Speed up your code by using a cache in Python

teaser

If the first concern of a developer is to be sure that the code they write works well, the second one is to make sure that it run fast. This is expecially true when you’re dealing with web applications, where the scalability of your application is a crucial topic. For this reason, one of the most important tool we can use to improve the speed of our code is the use of a cache system.

A cache system is a component that stores data so that future requests for data we already served in the past, could be accomplished faster. There are a lot of solutions that can be used to implement a cache system but today I want to point out a specific solution that allows your Python code to use a cache for everyday use, without setting up a complex (and yet more powerful) system like Redis or other: the package cachetools.

As always, let’s make the code talk for us! :)

It goes without saying that to use the package cachetools we need to install it, so before trying the code in this article, please install the required package:

pip install cachetools

As always, my advise is to install everyting into a virtual environment. If you don’t know what a virtual environment is or how to use it, check my previous article about this topic.

Now, let’s pretend that you have an application with a very time consuming function that you call many times in your code, with 100 different parameters, but the result you get, if the input parameter remain the same, doesn’t change very often. To make it more concrete, let’s say that your work is to sell candies, and you have 100 different kind of candies in stock.

In the cash register’s python source code, you have a function that check the price of a single candy by connecting with a web service of a server in the cloud. Unfortunately, this web service is very slow to response (you should fire the guy who wrote it maybe), so this function that check the price is always very slow.

Here is your code:

import time
import datetime

def get_candy_price(candy_id):
    # let's use a sleep to simulate the time your function spends trying to connect to
    # the web service, 5 seconds will be enough.
    time.sleep(5)

    # let's pretend that the price returned by the web service is $1 for candies with a
    # odd candy_id and $1,5 for candies with a even candy_id

    price = 1.5 if candy_id % 2 == 0 else 1

    return (datetime.datetime.now().strftime("%c"), price)

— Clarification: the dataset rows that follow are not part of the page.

(* ===== verification/Controller.v ===== *)
(** * The controller and its RPC server (src/controller.cpp, src/controller.hpp)

    The settings of a [Controller], and the methods of the RPC server that runs while
    the controller does.  The state [Node] has the settings, the data of the RPC
    server, and the state of RunData.v.  The methods hold the locks of the data
    that they access, so each of them is one operation here.  Libraries are
    parameters: the text of exceptions, and the base64 decoder of libxayautil. *)

From stdpp Require Import pretty.
From S2P Require Import Prelude Json BlockData Chainstate BaseChain ZmqPub Publisher Pending RunData.

(** [std::exception::what] and [xaya::DecodeBase64]. *)
Class RpcLib := {
  what : exn -> string;
  DecodeBase64 : string -> option string
}.

(** Error codes of libjson-rpc-cpp. *)
Definition ERROR_RPC_INTERNAL_ERROR : Z := -32603.
Definition ERROR_RPC_INVALID_PARAMS : Z := -32602.

Record Controller := {
  zmqAddr : string;
  rpcPort : Z;
  rpcListenLocally : bool;
  pending : bool;
  sanityChecks : bool;
  maxReorgDepth : Z;
  trackedGames : gset string;
  running : bool;
  shouldStop : bool
}.

Record RpcServer := {
  requests : Z;
  cachedChain : string;
  cachedVersion : Z
}.

Definition rpc_start : RpcServer := {| requests := 0; cachedChain := ""; cachedVersion := -1 |}.

(** Conversion to [int], modular as on every supported compiler. *)
Definition i32 (z : Z) : Z :=
  let w := z mod 2 ^ 32 in if w <? 2 ^ 31 then w else w - 2 ^ 32.

(** The order of a [std::set] of strings. *)
Definition string_le (a b : string) : Prop := String.leb a b = true.

#[export] Instance string_le_dec a b : Decision (string_le a b).
Proof. unfold string_le. apply _. Defined.

Section Controller.
Context {J : JsonCpp} {C : BlockCodec} {L : RpcLib} {B P : Type} {BC : BaseChain B}
  {PB : Publisher P}.
Notation RunState := (B * Chainstate * PendingManager P)%type.

Record Node := {
  nd_ctl : Controller;
  nd_rpc : RpcServer;
  nd_run : RunState
}.

Definition on_run {A} (m : M RunState A) : M Node A :=
  zoom nd_run (fun r s => {| nd_ctl := nd_ctl s; nd_rpc := nd_rpc s; nd_run := r |}) m.

Definition on_rpc {A} (m : M RpcServer A) : M Node A :=
  zoom nd_rpc (fun r s => {| nd_ctl := nd_ctl s; nd_rpc := r; nd_run := nd_run s |}) m.

Definition on_ctl {A} (m : M Controller A) : M Node A :=
  zoom nd_ctl (fun c s => {| nd_ctl := c; nd_rpc := nd_rpc s; nd_run := nd_run s |}) m.

(** ** RPC methods *)

Definition PropagateBaseChainError {S A} (exc : exn) : M S A :=
  throw (JsonRpcException ERROR_RPC_INTERNAL_ERROR ("Error with base chain: " ++ what exc)).

Definition getzmqnotifications : M Node Value :=
  s <- get;;
  let cur := set_member (set_member objectValue "type" (of_string "pubgameblocks"))
                        "address" (of_string (zmqAddr (nd_ctl s))) in
  let res := append arrayValue cur in
  ret (if pending (nd_ctl s)
       then append res (set_member cur "type" (of_string "pubgamepending")) else res).

Definition trackedgames (cmd game : string) : M Node unit :=
  if bool_decide (cmd = "add"%string) then on_run (run_zmq (pub_track game))
  else if bool_decide (cmd = "remove"%string) then on_run (run_zmq (pub_untrack game))
  else ret tt.

Definition set_cachedVersion (v : Z) (r : RpcServer) : RpcServer :=
  {| requests := requests r; cachedChain := cachedChain r; cachedVersion := v |}.

Definition set_cachedChain (c : string) (r : RpcServer) : RpcServer :=
  {| requests := requests r; cachedChain := c; cachedVersion := cachedVersion r |}.

Definition getnetworkinfo : M Node Value :=
  s <- get;;
  (if cachedVersion (nd_rpc s) =? -1 then
     try_catch (v <- on_run (run_base bc_GetVersion);; on_rpc (modify (set_cachedVersion v)))
               PropagateBaseChainError
   else ret tt);;
  s <- get;;
  check (-1 <=? cachedVersion (nd_rpc s));;
  ret (set_member objectValue "version" (of_int (cachedVersion (nd_rpc s)))).

Definition getblockchaininfo : M Node Value :=
  s <- get;;
  (if bool_decide (cachedChain (nd_rpc s) = EmptyString) then
     try_catch (c <- on_run (run_base bc_GetChain);; on_rpc (modify (set_cachedChain c)))
               PropagateBaseChainError
   else ret tt);;
  s <- get;;
  check (nonempty (cachedChain (nd_rpc s)));;
  let res := set_member objectValue "chain" (of_string (cachedChain (nd_rpc s))) in
  tipHeight <- on_run (run_chain GetTipHeight);;
  if tipHeight =? -1 then
    ret (set_member (set_member res "blocks" (of_int (-1))) "bestblockhash" (of_string ""))
  else
    check (0 <=? tipHeight);;
    o <- on_run (run_chain (GetHashForHeight (u64 tipHeight)));;
    match o with
    | None => fatal
    | Some tipHash =>
        ret (set_member (set_member res "blocks" (of_int tipHeight))
                        "bestblockhash" (of_string tipHash))
    end.

(** The [int] argument is converted to [uint64_t]. *)
Definition getblockhash (height : Z) : M Node string :=
  o <- on_run (run_chain (GetHashForHeight (u64 height)));;
  match o with
  | Some hash => ret hash
  | None =>
      lowest <- on_run (run_chain GetLowestUnprunedHeight);;
      if lowest <=? height then throw (JsonRpcException (-8) "block height out of range")
      else
        blocks <- try_catch (on_run (run_base (bc_GetBlockRange (u64 height) 1)))
                            PropagateBaseChainError;;
        match blocks with
        | [] => throw (JsonRpcException (-8) "block height out of range")
        | blk :: more => check (empty_b more);; ret (blk_hash blk)
        end
  end.

Definition getblockheader (hash : string) : M Node Value :=
  let res := set_member objectValue "hash" (of_string hash) in
  o <- on_run (run_chain (GetHeightForHash hash));;
  match o with
  | Some height => ret (set_member res "height" (of_int (i64 height)))
  | None =>
      found <- try_catch
        (baseHeight <- on_run (run_base (bc_GetMainchainHeight hash));;
         if baseHeight =? -1 then ret None
         else check (0 <=? baseHeight);;
              ret (Some (set_member res "height" (of_int baseHeight))))
        PropagateBaseChainError;;
      match found with
      | Some v => ret v
      | None => throw (JsonRpcException (-5) "block not found")
      end
  end.

Definition game_sendupdates : M Node Value := fatal.

(** The counter is an [unsigned]. *)
Definition next_request : M RpcServer Z :=
  modify (fun r => {| requests := u32 (requests r + 1); cachedChain := cachedChain r;
                      cachedVersion := cachedVersion r |});;
  gets requests.

Definition reqtoken (n : Z) : string := ("request_" ++ pretty n)%string.

Definition updates_reply (token : string) (from : string) (ok : bool)
    (detaches attaches : list BlockData) : Value :=
  let toBlock := match last attaches with
                 | Some a => blk_hash a
                 | None => match last detaches with
                           | Some d => blk_parent d
                           | None => from
                           end
                 end in
  let steps := set_member (set_member objectValue
                 "detach" (of_int (Z.of_nat (length detaches))))
                 "attach" (of_int (Z.of_nat (length attaches))) in
  set_member (set_member (set_member (set_member objectValue
    "reqtoken" (of_string token)) "toblock" (of_string toBlock)) "steps" steps)
    "error" (of_bool (negb ok)).

(** [FLAGS_xayax_block_range] is an [int32_t], and converted to [unsigned]. *)
Definition game_sendupdates3 (xayax_block_range : Z) (from gameId to : string)
  : M Node Value :=
  n <- on_rpc next_request;;
  let token := reqtoken n in
  let* '(ok, detaches, attaches) :=
    try_catch (on_run (PushZmqBlocks from to [] (u32 xayax_block_range) token))
              PropagateBaseChainError in
  ret (updates_reply token from ok detaches attaches).

Definition game_sendupdates2 (xayax_block_range : Z) (from gameId : string) : M Node Value :=
  game_sendupdates3 xayax_block_range from gameId "".

Definition verifymessage (addr msg sgn : string) : M Node Value :=
  match DecodeBase64 sgn with
  | None => throw (JsonRpcException ERROR_RPC_INVALID_PARAMS "signature is not base64-encoded")
  | Some rawSgn =>
      let addrRecovery := negb (nonempty addr) in
      ok <- try_catch (on_run (run_base (bc_VerifyMessage msg rawSgn)))
                      PropagateBaseChainError;;
      match ok with
      | None =>
          ret (if addrRecovery then set_member objectValue "valid" (of_bool false)
               else of_bool false)
      | Some signerAddr =>
          ret (if addrRecovery
               then set_member (set_member objectValue "valid" (of_bool true))
                               "address" (of_string signerAddr)
               else of_bool (bool_decide (signerAddr = addr)))
      end
  end.

Definition getrawmempool : M Node Value :=
  mempool <- try_catch (on_run (run_base bc_GetMempool)) PropagateBaseChainError;;
  ret (fold_left (fun res txid => append res (of_string txid)) mempool arrayValue).

Definition stop : M Node unit :=
  on_ctl (modify (fun c => {| zmqAddr := zmqAddr c; rpcPort := rpcPort c;
    rpcListenLocally := rpcListenLocally c; pending := pending c;
    sanityChecks := sanityChecks c; maxReorgDepth := maxReorgDepth c;
    trackedGames := trackedGames c; running := running c; shouldStop := true |})).

(** The dispatch of a call.  libjson-rpc-cpp has no optional arguments, so that the method
    [game_sendupdates] is dispatched here.  Parameters are the validation of the arguments by
    the library, and of the generated stub the methods that unpack the arguments:
    [game_sendupdates3I], and [HandleMethodCall] for all other methods. *)
Definition HandleMethodCall (ValdiateParameters : Value -> bool)
    (game_sendupdates3I : Value -> M Node Value)
    (XayaRpcServerStub_HandleMethodCall : string -> Value -> M Node Value)
    (proc : string) (input : Value) : M Node Value :=
  if bool_decide (proc = "game_sendupdates"%string) then
    let fixedInput :=
      if isObject input && negb (isMember input "toblock")
      then set_member input "toblock" (of_string "") else input in
    if negb (ValdiateParameters fixedInput) then
      throw (JsonRpcException ERROR_RPC_INVALID_PARAMS "invalid parameters for game_sendupdates")
    else game_sendupdates3I fixedInput
  else XayaRpcServerStub_HandleMethodCall proc input.

(** ** Settings

    They can be changed until the controller runs. *)
Definition not_running : M Node unit := s <- get;; check (negb (running (nd_ctl s))).

Definition SetZmqEndpoint (addr : string) : M Node unit :=
  not_running;;
  on_ctl (modify (fun c => {| zmqAddr := addr; rpcPort := rpcPort c;
    rpcListenLocally := rpcListenLocally c; pending := pending c;
    sanityChecks := sanityChecks c; maxReorgDepth := maxReorgDepth c;
    trackedGames := trackedGames c; running := running c; shouldStop := shouldStop c |})).

Definition SetRpcBinding (p : Z) (local : bool) : M Node unit :=
  not_running;;
  on_ctl (modify (fun c => {| zmqAddr := zmqAddr c; rpcPort := p;
    rpcListenLocally := local; pending := pending c;
    sanityChecks := sanityChecks c; maxReorgDepth := maxReorgDepth c;
    trackedGames := trackedGames c; running := running c; shouldStop := shouldStop c |})).

Definition EnablePending : M Node unit :=
  not_running;;
  s <- get;;
  if pending (nd_ctl s) then ret tt
  else
    ok <- on_run (run_base bc_EnablePending);;
    if (ok : bool) then
      on_ctl (modify (fun c => {| zmqAddr := zmqAddr c; rpcPort := rpcPort c;
        rpcListenLocally := rpcListenLocally c; pending := true;
        sanityChecks := sanityChecks c; maxReorgDepth := maxReorgDepth c;
        trackedGames := trackedGames c; running := running c; shouldStop := shouldStop c |}))
    else ret tt.

Definition EnableSanityChecks : M Node unit :=
  not_running;;
  on_ctl (modify (fun c => {| zmqAddr := zmqAddr c; rpcPort := rpcPort c;
    rpcListenLocally := rpcListenLocally c; pending := pending c;
    sanityChecks := true; maxReorgDepth := maxReorgDepth c;
    trackedGames := trackedGames c; running := running c; shouldStop := shouldStop c |})).

Definition SetMaxReorgDepth (depth : Z) : M Node unit :=
  not_running;;
  on_ctl (modify (fun c => {| zmqAddr := zmqAddr c; rpcPort := rpcPort c;
    rpcListenLocally := rpcListenLocally c; pending := pending c;
    sanityChecks := sanityChecks c; maxReorgDepth := i32 depth;
    trackedGames := trackedGames c; running := running c; shouldStop := shouldStop c |})).

Definition TrackGame (gameId : string) : M Node unit :=
  not_running;;
  on_ctl (modify (fun c => {| zmqAddr := zmqAddr c; rpcPort := rpcPort c;
    rpcListenLocally := rpcListenLocally c; pending := pending c;
    sanityChecks := sanityChecks c; maxReorgDepth := maxReorgDepth c;
    trackedGames := {[ gameId ]} ∪ trackedGames c;
    running := running c; shouldStop := shouldStop c |})).

(** A new publisher at the configured address, and a new manager of pending moves. *)
Definition open_pendings (addr : string) : M (PendingManager P) unit :=
  on_zmq (pub_open addr);;
  modify (fun s => pm_start (zmq s)).

(** The start of [Run] and the constructor of [RunData]: the settings are checked, the
    publisher, the manager of pending moves and the RPC server start afresh, and the games are
    tracked.  The games of a [std::set] are iterated in order.  The sync worker starts with
    [Sync.Start]. *)
Definition Run : M Node unit :=
  not_running;;
  s <- get;;
  check (0 <=? maxReorgDepth (nd_ctl s));;
  check (nonempty (zmqAddr (nd_ctl s)));;
  check (-1 <? rpcPort (nd_ctl s));;
  on_run (run_base bc_GetChain);;
  on_run (run_pendings (open_pendings (zmqAddr (nd_ctl s))));;
  on_ctl (modify (fun c => {| zmqAddr := zmqAddr c; rpcPort := rpcPort c;
    rpcListenLocally := rpcListenLocally c; pending := pending c;
    sanityChecks := sanityChecks c; maxReorgDepth := maxReorgDepth c;
    trackedGames := trackedGames c; running := true; shouldStop := shouldStop c |}));;
  on_rpc (put rpc_start);;
  forM (merge_sort string_le (elements (trackedGames (nd_ctl s))))
    (fun g => on_run (run_zmq (pub_track g)));;
  on_ctl (modify (fun c => {| zmqAddr := zmqAddr c; rpcPort := rpcPort c;
    rpcListenLocally := rpcListenLocally c; pending := pending c;
    sanityChecks := sanityChecks c; maxReorgDepth := maxReorgDepth c;
    trackedGames := trackedGames c; running := running c; shouldStop := false |})).
End Controller.
#[global] Arguments Node {J} B P.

# now, let's simulate 20 customers in your show.
# They are asking for candy with id 2 and candy with id 3...
for i in range(0,20):
    print(get_candy_price(2))
    print(get_candy_price(3))

As you can see, the get_candy_price is very slow (we have put a “sleep” in the function to simulate the slowness due to the bad web service we are relying on).

What can we do?

Well, this seems the perfect function that can benefit from the use of a cache system. The candy price is not going to vary so often and even if it change, we could assume that it’s ok if it’s updated on our system within 5 minutes, with no hurry.

So, how can we implement this behaviour? It’s super easy, we need just three code lines.

import time
import datetime

from cachetools import cached, TTLCache  # 1 - let's import the "cached" decorator and the "TTLCache" object from cachetools
cache = TTLCache(maxsize=100, ttl=300)  # 2 - let's create the cache object.

@cached(cache)  # 3 - it's time to decorate the method to use our cache system!
def get_candy_price(candy_id):
    # let's use a sleep to simulate the time your function spends trying to connect to
    # the web service, 5 seconds will be enough.
    time.sleep(5)

    # let's pretend that the price returned by the web service is $1 for candies with a
    # odd candy_id and $1,5 for candies with a even candy_id

    price = 1.5 if candy_id % 2 == 0 else 1

    return (datetime.datetime.now().strftime("%c"), price)


# now, let's simulate 20 customers in your show.
# They are asking for candy with id 2 and candy with id 3...
for i in range(0,20):
    print(get_candy_price(2))
    print(get_candy_price(3))

Can you spot the three new lines?

The first one is the import statement that we need to use the cachetools package.

The second one is the line to create the cache. We need to specify how many objects we will store (100, because we have just 100 kind of candies) and the time each cached results have to live (300 seconds, 5 minutes for us).

The third line is the decorator, that enable the function to use the cached results.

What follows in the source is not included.